Abbott government vows to appoint a wind farm commissioner in crossbench talks over renewable energy target
A national wind farm commissioner to investigate complaints about wind turbines will be appointed by the Abbott government as anti-wind energy senators move to curb the industry’s growth.
The senator driving the push, Liberal Democrat David Leyonhjelm, said the crossbench sought Tony Abbott’s backing after the Prime Minister told broadcaster Alan Jones he wanted fewer turbines in Australia.
“Once you have the Prime Minister’s general agreement on what you’re trying to achieve, you don’t get as much pushback from elsewhere,” Senator Leyonhjelm told Fairfax Media.
“We were encouraged by the Prime Minister’s interview last week and that’s what prompted us to seek a meeting with him.”
A draft letter, leaked to The Guardian on Thursday, from Environment Minister Greg Hunt outlines several measures the government could pursue to clamp down on wind energy, which Mr Abbott has described as “visually awful” and noisy.
The proposal has delayed a vote in the Senate on legislation to reduce Australia’s renewable energy target to 33,000 gigawatt hours of annual renewable energy production by 2020, which is now not expected to take place until Monday.
The proposed agreement is part of a deal with the crossbench as the government looks for support to include the burning of native timber in legislation for a reduced renewable energy target. It comes after last-minute talks between the crossbench, Mr Abbott and Mr Hunt on Wednesday and Thursday.
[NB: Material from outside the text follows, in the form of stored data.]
(** An instance of C6, for the axis [x]. *)
Lemma system_dipole_operators_along_z :
  kwargs_get (kw_b_vec along_z) (0, 0, 1) <> (0, 0, 0) /\
  shape (px (system codata_e codata_hbar codata_m_e eigh_sample
                    1 false along_z)) 8 8 /\
  Hermitian (px (system codata_e codata_hbar codata_m_e eigh_sample
                        1 false along_z)).
Proof.
  assert (Hd : kwargs_get (kw_b_vec along_z) (0, 0, 1) <> (0, 0, 0)).
  { cbn. intros Heq. injection Heq as Heq. lra. }
  split; [exact Hd|].
  destruct (system_dipole_operators codata_e codata_hbar codata_m_e
              eigh_sample 1 false along_z ax_x Hd)
    as [_ [_ [Hshape [Hherm _]]]].
  split; [exact Hshape | exact Hherm].
Defined.

(** An instance of X8. *)
Lemma snv_hamiltonian_block_diagonal_along_z :
  kwargs_get (kw_b_vec along_z) (0, 0, 1) <> (0, 0, 0) /\
  shape (snv_hamiltonian codata_e codata_hbar codata_m_e 1 false along_z)
        8 8 /\
  Hermitian (snv_hamiltonian codata_e codata_hbar codata_m_e 1 false along_z) /\
  slice C0 (snv_hamiltonian codata_e codata_hbar codata_m_e 1 false along_z)
        0 4 4 8 = zeros C0 4 4 /\
  slice C0 (snv_hamiltonian codata_e codata_hbar codata_m_e 1 false along_z)
        4 8 0 4 = zeros C0 4 4.
Proof.
  assert (Hd : kwargs_get (kw_b_vec along_z) (0, 0, 1) <> (0, 0, 0)).
  { cbn. intros Heq. injection Heq as Heq. lra. }
  split; [exact Hd|].
  exact (snv_hamiltonian_block_diagonal codata_e codata_hbar codata_m_e
           1 false along_z Hd).
Defined.

(** An instance of X13, for the polarization [1, 0, 0]. *)
Lemma dipole_mat_real_polarization_along_z :
  kwargs_get (kw_b_vec along_z) (0, 0, 1) <> (0, 0, 0) /\
  Hermitian (dipole_mat codata_e codata_hbar codata_m_e eigh_sample
                        (RtoC 1, RtoC 0, RtoC 0) along_z).
Proof.
  assert (Hd : kwargs_get (kw_b_vec along_z) (0, 0, 1) <> (0, 0, 0)).
  { cbn. intros Heq. injection Heq as Heq. lra. }
  split; [exact Hd|].
  destruct (dipole_mat_real_polarization codata_e codata_hbar codata_m_e
              eigh_sample 1 0 0 along_z 0 1 Hd) as [[_ Hherm] _].
  exact Hherm.
Defined.

(** An instance of X17, for the polarization [1, 0, 0]. *)
Lemma dipole_ham_real_polarization_along_z :
  kwargs_get (kw_b_vec along_z) (0, 0, 1) <> (0, 0, 0) /\
  exists M,
    dipole_ham codata_e codata_hbar codata_m_e eigh_sample
               (RtoC 1, RtoC 0, RtoC 0) along_z = Some M /\
    shape M 16 16 /\ Hermitian M.
Proof.
  assert (Hd : kwargs_get (kw_b_vec along_z) (0, 0, 1) <> (0, 0, 0)).
  { cbn. intros Heq. injection Heq as Heq. lra. }
  split; [exact Hd|].
  destruct (dipole_ham_real_polarization codata_e codata_hbar codata_m_e
              eigh_sample 1 0 0 along_z 0 1 Hd) as [Hham _].
  exact Hham.
Defined.

(** An instance of X20. *)
Lemma system_result_shapes_along_z :
  kwargs_get (kw_b_vec along_z) (0, 0, 1) <> (0, 0, 0) /\
  length (eigs_g (sys (system codata_e codata_hbar codata_m_e eigh_sample
                              1 false along_z))) = 4%nat /\
  length (energy codata_e codata_hbar codata_m_e eigh_sample along_z) = 8%nat.
Proof.
  assert (Hd : kwargs_get (kw_b_vec along_z) (0, 0, 1) <> (0, 0, 0)).
  { cbn. intros Heq. injection Heq as Heq. lra. }
  split; [exact Hd|].
  destruct (system_result_shapes codata_e codata_hbar codata_m_e
              eigh_sample 1 false along_z Hd)
    as [[Hlen _] [_ [_ [_ [_ Hen]]]]].
  split; [exact Hlen | exact Hen].
Defined.
(** A text without control characters. *)
Definition no_control (s : string) : bool :=
  forallb (λ a, (32 <=? nat_of_ascii a)%nat && negb (nat_of_ascii a =? 127)%nat)
          (list_ascii_of_string s).

(** A column of texts: no number, no text that is a missing-value marker or
    holds a control character, and some text that stays a text, so that the
    reader does not take the column for numbers or truth values. *)
Definition text_column (df : DataFrame) (c : string) : Prop :=
  (∀ r, r ∈ rows df →
        match r !! c with
        | Some (VNum _) => False
        | Some (VStr s) => (s ∉ na_values) ∧ no_control s = true
        | None => True
        end) ∧
  ∃ r s, r ∈ rows df ∧ r !! c = Some (VStr s) ∧ plain_text s.

Definition preserved_column (df : DataFrame) (c : string) : Prop :=
  numbers_column df c ∨ text_column df c.

(** ** What the converter is to do *)

Definition input_path (folder : string) : string := join INPUT_ROOT folder.
Definition output_path (folder : string) : string := join OUTPUT_ROOT folder.

(** The spreadsheets found for a folder, and the files written for it: one
    per spreadsheet found. *)
Definition excel_files (fs : FS) (folder : string) : list path :=
  glob_match fs (input_path folder) ".xlsx".

Definition written_for (fs : FS) (folder : string) : list string :=
  (λ f, path_str (csv_file_of (output_path folder) f)) <$> excel_files fs folder.

(** The events of converting one spreadsheet, and of going through one
    folder. *)
Definition events_of_file (out : string) (f : path) : list event :=
  [ Read (path_str f);
    Write (path_str (csv_file_of out f));
    Print ("Converted: " +:+ path_str f) ].

Definition events_of_folder (fs : FS) (folder : string) : list event :=
  MakeDirs (output_path folder)
  :: Glob (join (input_path folder) "*.xlsx")
  :: (excel_files fs folder ≫= events_of_file (output_path folder)).

(** The directories the converter reads from. *)
Definition input_dirs : list string := input_path <$> folders.

(** Two states of the disk that hold the same in the input directories. *)
Definition same_inputs (fs fs' : FS) : Prop :=
  ∀ dir, dir ∈ input_dirs → fs' !! dir = fs !! dir.

(** Every spreadsheet found in the listed folders can be read. *)
Definition all_readable (fs : FS) : Prop :=
  ∀ folder f, folder ∈ folders → f ∈ excel_files fs folder →
              ∃ df, read_excel_at fs f = inr df.

(** The directories the converter makes and writes into (converter.py,
    lines 8 and 18-19). *)
Definition output_dirs : list string := OUTPUT_ROOT :: (output_path <$> folders).

Definition all_converted : string := "✅ All Excel files converted to CSV".
(** * Silence removal core of ffmpeg-scripts-collection

    A shallow embedding of the silence-removal logic shared by
    [audio_silence_remover.py] and [video_silence_remover.py]:
    the silence event parser, the interval normalizer (reverse pairing
    and margin policy), the excision planner and the single edit step
    that rewrites the working file.

    Modelling conventions.
    - A Python [float] holding a time in seconds is modelled as an exact
      rational [Q].  Comparisons ([>], [<], [!=]) are exact on floats and
      on [Q] alike, and NaN and the infinities are left out.  Equality
      of times is [Qeq] ([==]).
    - The one sum the silence removers compute, [start + margin] in
      the pairing loop, is a binary64 addition.  The loop is given over its
      arithmetic ([normalize_with]) and read three ways: with the exact
      sum ([normalize], for the properties of order and count, which
      rounding does not touch), with the sum rounded to binary64 on
      rational values ([normalize_rounded]), and on IEEE 754 binary64
      values with their infinities and NaN ([normalize_float64]).
    - A Python [str] is a Rocq [string]; its characters are the code
      points below 256.
    - The file system is a finite map from path names to file contents.
    - The external programs ([ffprobe], [ffmpeg]) are the fields of a
      record [Engine] that the effectful code takes as an argument; an
      edit run writes its output path only. *)

From Stdlib Require Import QArith Qround Qpower Qabs Lqa Lia.
From Stdlib Require Import List Bool Ascii String SpecFloat.
From stdpp Require Import gmap strings.

Import ListNotations.
Local Open Scope Q_scope.

(** ** Times *)

Abbreviation time := Q.

(** A silence interval is the Python tuple [(start, end)]. *)
Abbreviation interval := (time * time)%type.

(** Python [a < b] on floats. *)
Definition Qltb (a b : Q) : bool := negb (Qle_bool b a).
It includes a plan for a national wind farm commissioner who would “handle complaints from concerned residents about the operations of wind turbine facilities”.
The letter also agrees to establish a new scientific committee to again investigate the health impacts of wind turbines after multiple inquiries into the subject.
Numerous reviews by leading medical bodies, including the government’s own National Health and Medical Research Council (NHMRC), have found no reliable or consistent evidence to support the claim that low frequency sound from wind farms causes health problems.
A spokesman for Mr Hunt said the government wanted to work with the crossbench to ensure the RET is passed, “but to also ensure that local community groups who have raised concerns about renewable energy projects can have these concerns heard and considered.”
“We note that in the NHMRC report released in February, the Council “considers that further high quality research on the possible health effects of wind farms is required,” the spokesman said.
An interim report from a Senate inquiry led by anti-wind senators Leyonhjelm, John Madigan and Bob Day made recommendations on Thursday afternoon.
Among its seven recommendations are calls for a national wind farm ombudsman, a scientific committee to investigate the impact on human health of “audible noise and infrasound” and the creation of national wind farm guidelines that state and territory governments would have to reflect in their planning.
Senator Leyonhjelm said components of the leaked draft letter from the government had since changed and talks would continue through the weekend.
A key sticking point is that some crossbenchers want tougher measures to direct more renewable energy investment toward solar and other forms of renewable energy and away from wind.
In the draft, the government agrees to consider proposals such as promote start up grants for solar and encouraging the Clean Energy Finance Corporation (CEFC) – which it intends to abolish – to invest heavily in solar instead of wind energy.
But Senator Leyonhjelm and some other anti-wind senators are not convinced this goes far enough.
The Greens reacted angrily on Thursday, accusing the government of “hypocrisy” and of pandering to “extreme views” in both the Coalition and crossbench.
“Isn’t it remarkable that a government that has hung its first term on this reduction of red tape agenda would now impose this huge additional layer of red tape on an industry that is jobs rich, that is good for the climate, that’s good for investment, good for people,” Greens leader Richard Di Natale said.